Today I’ll be speaking at a rally for student nurses, midwives and other healthcare students who face damaging Tory plans to scrap the NHS bursary. This is an incredibly important issue, and the effects of these poorly thought through proposals could hurt the NHS by hitting recruitment and morale.
With just a few lines in the Autumn Statement the Chancellor announced the biggest shake up in the funding of nursing, midwifery and allied health subjects since the Health Services and Public Health Act of 1968. The Chancellor is passing on the full cost of training to these essential frontline staff for the first time. This was precisely why I led a debate in parliament about this on 14th December.
Nursing and midwifery students currently pay no tuition fees for their studies and receive a non-means-tested grant of up to £1,000 and a means-tested bursary of up to £3,191 to help with the costs of living while they study and train. That is significant because students on both courses are required to work throughout their degrees in clinical practice, where they are subject to the full 24-hour care cycle.
This is significant because students on both courses are required to work throughout their degrees in clinical practice, where they are subject to the full 24 hour care cycle. They work evenings, nights and weekends, with nurses required to work at least 2,300 hours across their degree.
Their courses are longer, their holidays shorter and their placements are demanding. Those who do paid work outside of their course can end up working over 60 hours a week as a result.
There has been public outcry at the planned loss of the NHS bursary, but the Government’s plans go even further. Nursing and midwifery students will not only lose their bursaries for maintenance, they will also be expected to take out loans to pay for their tuition fees for the first time.
These changes will burden these students with huge debts of at least £51,600, which they will be expected to begin paying back as soon as they graduate because nurses currently earn a starting salary just over the repayment threshold – which is now shamefully frozen at £21,000.

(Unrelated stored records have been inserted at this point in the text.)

(** * The account ledger of bank.c

    A shallow embedding of the banking program [src/bank.c]: the account
    registry, the balance-mutating operations, the snapshot file and the two
    menu loops, followed by the properties of the ledger.

    Conventions of the embedding.
    - A C [float] is an IEEE 754 binary32 value: [spec_float] with
      [prec = 24] and [emax = 128], every operation correctly rounded to
      nearest-even, as on a platform that evaluates [float] expressions in
      [float].
    - A C [int] is a [Z].
    - The globals and the outside world (console, data file, [rand]) are
      the fields of [World]; a C function is a computation in the monad
      [M], whose result [None] stands for undefined behaviour (an array
      index out of bounds) or for a loop that never exits. *)

From Stdlib Require Import ZArith String Ascii Bool Lia DecimalString.
From Stdlib Require Import Floats.SpecFloat.
From stdpp Require Import base list.

Local Open Scope Z_scope.

(** ** Single-precision arithmetic *)

Module F32.

Definition prec : Z := 24.
Definition emax : Z := 128.

Definition float := spec_float.

Definition add : float -> float -> float := SFadd prec emax.
Definition sub : float -> float -> float := SFsub prec emax.
Definition mul : float -> float -> float := SFmul prec emax.
Definition div : float -> float -> float := SFdiv prec emax.

(** The C comparisons [==], [<], [<=]; [x > y] is [ltb y x] and
    [x >= y] is [leb y x].  Each is false when an operand is NaN. *)
Definition eqb : float -> float -> bool := SFeqb.
Definition ltb : float -> float -> bool := SFltb.
Definition leb : float -> float -> bool := SFleb.

(** Conversion of an [int] to [float]. *)
Definition of_int (n : Z) : float := binary_normalize prec emax n 0 false.

Definition zero : float := S754_zero false.

End F32.

Abbreviation float := F32.float.

(** ** Constants *)

Definition MAX_ACCOUNTS : Z := 100.
Definition MAX_NAME_LENGTH : Z := 50.
Definition MIN_PIN : Z := 1000.
Definition MAX_PIN : Z := 9999.
(** [0.05f] is the binary32 value 0x3D4CCCCD. *)
Definition INTEREST_RATE : float := S754_finite false 13421773 (-28).
Definition STARTING_BALANCE : float := F32.of_int 1000.
Definition LOAN_AMOUNT : float := F32.of_int 500.
Definition ASSET_PURCHASE_AMOUNT : float := F32.of_int 100.

(** ** Enumerations *)

Inductive ErrorCode :=
| SUCCESS
| ERROR_INSUFFICIENT_FUNDS
| ERROR_INVALID_PIN
| ERROR_ACCOUNT_EXISTS
| ERROR_FILE_IO
| ERROR_INVALID_INPUT.

Definition ErrorCode_eqb (a b : ErrorCode) : bool :=
  match a, b with
  | SUCCESS, SUCCESS
  | ERROR_INSUFFICIENT_FUNDS, ERROR_INSUFFICIENT_FUNDS
  | ERROR_INVALID_PIN, ERROR_INVALID_PIN
  | ERROR_ACCOUNT_EXISTS, ERROR_ACCOUNT_EXISTS
  | ERROR_FILE_IO, ERROR_FILE_IO
  | ERROR_INVALID_INPUT, ERROR_INVALID_INPUT => true
  | _, _ => false
  end.

(** ** Structures *)

Record MarketPrices := mkMarketPrices {
  crypto : float;
  gold : float;
  silver : float
}.

Record ExchangeRates := mkExchangeRates {
  eur : float;
  gbp : float;
  inr : float
}.

(** The two anonymous member structs of [Account] have the field lists of
    [MarketPrices] and [ExchangeRates]; their records are reused.  [name]
    is the C string held in the [char\[50\]] buffer. *)
Record Account := mkAccount {
  name : string;
  pin : Z;
  balance : float;
  loan : float;
  assets : MarketPrices;
  currencies : ExchangeRates
}.

Definition set_balance (v : float) (a : Account) : Account :=
  mkAccount (name a) (pin a) v (loan a) (assets a) (currencies a).
Definition set_loan (v : float) (a : Account) : Account :=
  mkAccount (name a) (pin a) (balance a) v (assets a) (currencies a).
Definition set_assets (v : MarketPrices) (a : Account) : Account :=
  mkAccount (name a) (pin a) (balance a) (loan a) v (currencies a).
Definition set_currencies (v : ExchangeRates) (a : Account) : Account :=
  mkAccount (name a) (pin a) (balance a) (loan a) (assets a) v.

(** ** The outside world *)

(** One non-blank line of console input, given by what each [scanf]
    conversion used by the program stores when applied to it: [%d], [%f]
    ([None] on a matching failure) and [%s].  After every conversion the
    program discards the rest of the line ([clearInputBuffer]). *)
Record Line := mkLine {
  scan_d : option Z;
  scan_f : option float;
  scan_s : string
}.

(** What the program writes to the console.  Only the lines that report an
    outcome are recorded; menus, prompts and echoed values are not. *)
Inductive Output :=
| OutError (e : ErrorCode)   (* displayError(e) *)
| OutErrorText               (* another "[ERROR] ..." line *)
| OutSuccess                 (* a "[SUCCESS] ..." line *)
| OutInfo                    (* an "[INFO] ..." line *)
| OutWarning                 (* a "[WARNING] ..." line *)
| OutCancelled.              (* "... cancelled." *)

(** Bytes at the end of a file that stop inside an item.  [fread] copies
    them over the first bytes of the object it is filling and leaves the
    rest of the object as it was, so a cut item is given by what it makes
    of the [int], or of the record, that it is read into. *)
Inductive Cut :=
| CutCount (bytes : Z -> Z)
| CutRecord (bytes : Account -> Account).

(** The data file: the leading [int], if the file is long enough to hold
    one, the whole account records after it, and the cut item after
    these when the file does not end on an item. *)
Record FileData := mkFile {
  f_count : option Z;
  f_records : list Account;
  f_cut : option Cut
}.

(** A file that ends on an item. *)
Definition mkFileData (count : option Z) (records : list Account) : FileData :=
  mkFile count records None.

(** What a device that fills up inside an item keeps of it: the leading
    bytes of the value written, given by what they make of the object they
    are later read into. *)
Record Split := mkSplit {
  split_count : Z -> Z -> Z;
  split_record : Account -> Account -> Account
}.

(** The file system and the stream as far as the program sees them: the
    data file, if it exists; whether [fopen] succeeds; how many whole
    items (the count, then the records) the device has room for; how many
    items beyond these the stream takes into its buffer, which [fwrite]
    counts as written and which are lost when [fclose] flushes the buffer;
    and the part that fits of the item after the last whole one, if any
    does. *)
Record Disk := mkDevice {
  d_file : option FileData;
  d_openable : bool;
  d_room : nat;
  d_buffer : nat;
  d_split : option Split
}.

As a result, nurses will take an average pay cut of £900 a year as debt repayments kick in.
It is not hard to understand why the Government’s shift in policy is generating so much concern and anxiety. I have heard representations from Unison, the Royal College of Nursing, the National Union of Students, the University of Hertfordshire, the Royal College of Speech and Language Therapists, and the Chartered Society of Physiotherapy among others.

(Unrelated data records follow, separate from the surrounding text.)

Record Element : Type := mkElement {
  localName : jsstring;
  el_id : jsstring;                     (* the id attribute *)
  el_name : jsstring;                   (* the name attribute *)
  value : jsstring;
  defaultValue : jsstring;
  form : option node;                   (* the form owner of a control *)
  classList : list jsstring;            (* an ordered set of tokens *)
  textContent : jsstring;               (* the text last assigned *)
  children : list node;                 (* child elements appended by the script *)
  disabled : bool;
  attributes : list (jsstring * jsstring);
  nextElementSibling : option node;
  querySelector_i : option node         (* querySelector('i') of this element *)
}.

Definition with_value (v : jsstring) (e : Element) : Element :=
  mkElement (localName e) (el_id e) (el_name e) v (defaultValue e) (form e)
            (classList e) (textContent e) (children e) (disabled e)
            (attributes e) (nextElementSibling e) (querySelector_i e).

Definition with_classList (cl : list jsstring) (e : Element) : Element :=
  mkElement (localName e) (el_id e) (el_name e) (value e) (defaultValue e) (form e)
            cl (textContent e) (children e) (disabled e)
            (attributes e) (nextElementSibling e) (querySelector_i e).

(** Assigning [textContent] (or [innerHTML]) replaces the element's content. *)
Definition with_textContent (t : jsstring) (e : Element) : Element :=
  mkElement (localName e) (el_id e) (el_name e) (value e) (defaultValue e) (form e)
            (classList e) t [] (disabled e)
            (attributes e) (nextElementSibling e) (querySelector_i e).

Definition with_children (ch : list node) (e : Element) : Element :=
  mkElement (localName e) (el_id e) (el_name e) (value e) (defaultValue e) (form e)
            (classList e) (textContent e) ch (disabled e)
            (attributes e) (nextElementSibling e) (querySelector_i e).

Definition with_disabled (b : bool) (e : Element) : Element :=
  mkElement (localName e) (el_id e) (el_name e) (value e) (defaultValue e) (form e)
            (classList e) (textContent e) (children e) b
            (attributes e) (nextElementSibling e) (querySelector_i e).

Nurses care for us in some of our darkest and most painful moments, and the weight of their responsibility carries with it a heavy physical and emotional load. The same is true for our midwives. One spoke of the difficulties that she faced when a baby was stillborn and she had to comfort the mother, while also taking hand and foot prints so that the parents would have memories of the baby they lost.
She will never forget the shift when she spent 12 and a half hours with a mother who miscarried twins. She had five hours of rest, and then came back to do another 12 and a half hours with the same woman. She has supported the delivery of 10 babies, and she feels immense pride in being part of the wondrous moment of childbirth.
As the saying goes “save one life and you’re a hero, save a hundred lives and you’re a nurse”.
These people are seeking to qualify into these difficult professions and form the NHS of tomorrow. They deserve our respect, admiration and support and the right incentives to continue or even commence study in the first place. I sincerely hope that these changes are not nodded through and are subject to full parliamentary scrutiny and a vote.
Wes Streeting is the Member of Parliament for Ilford North and a member of the Treasury Select Committee.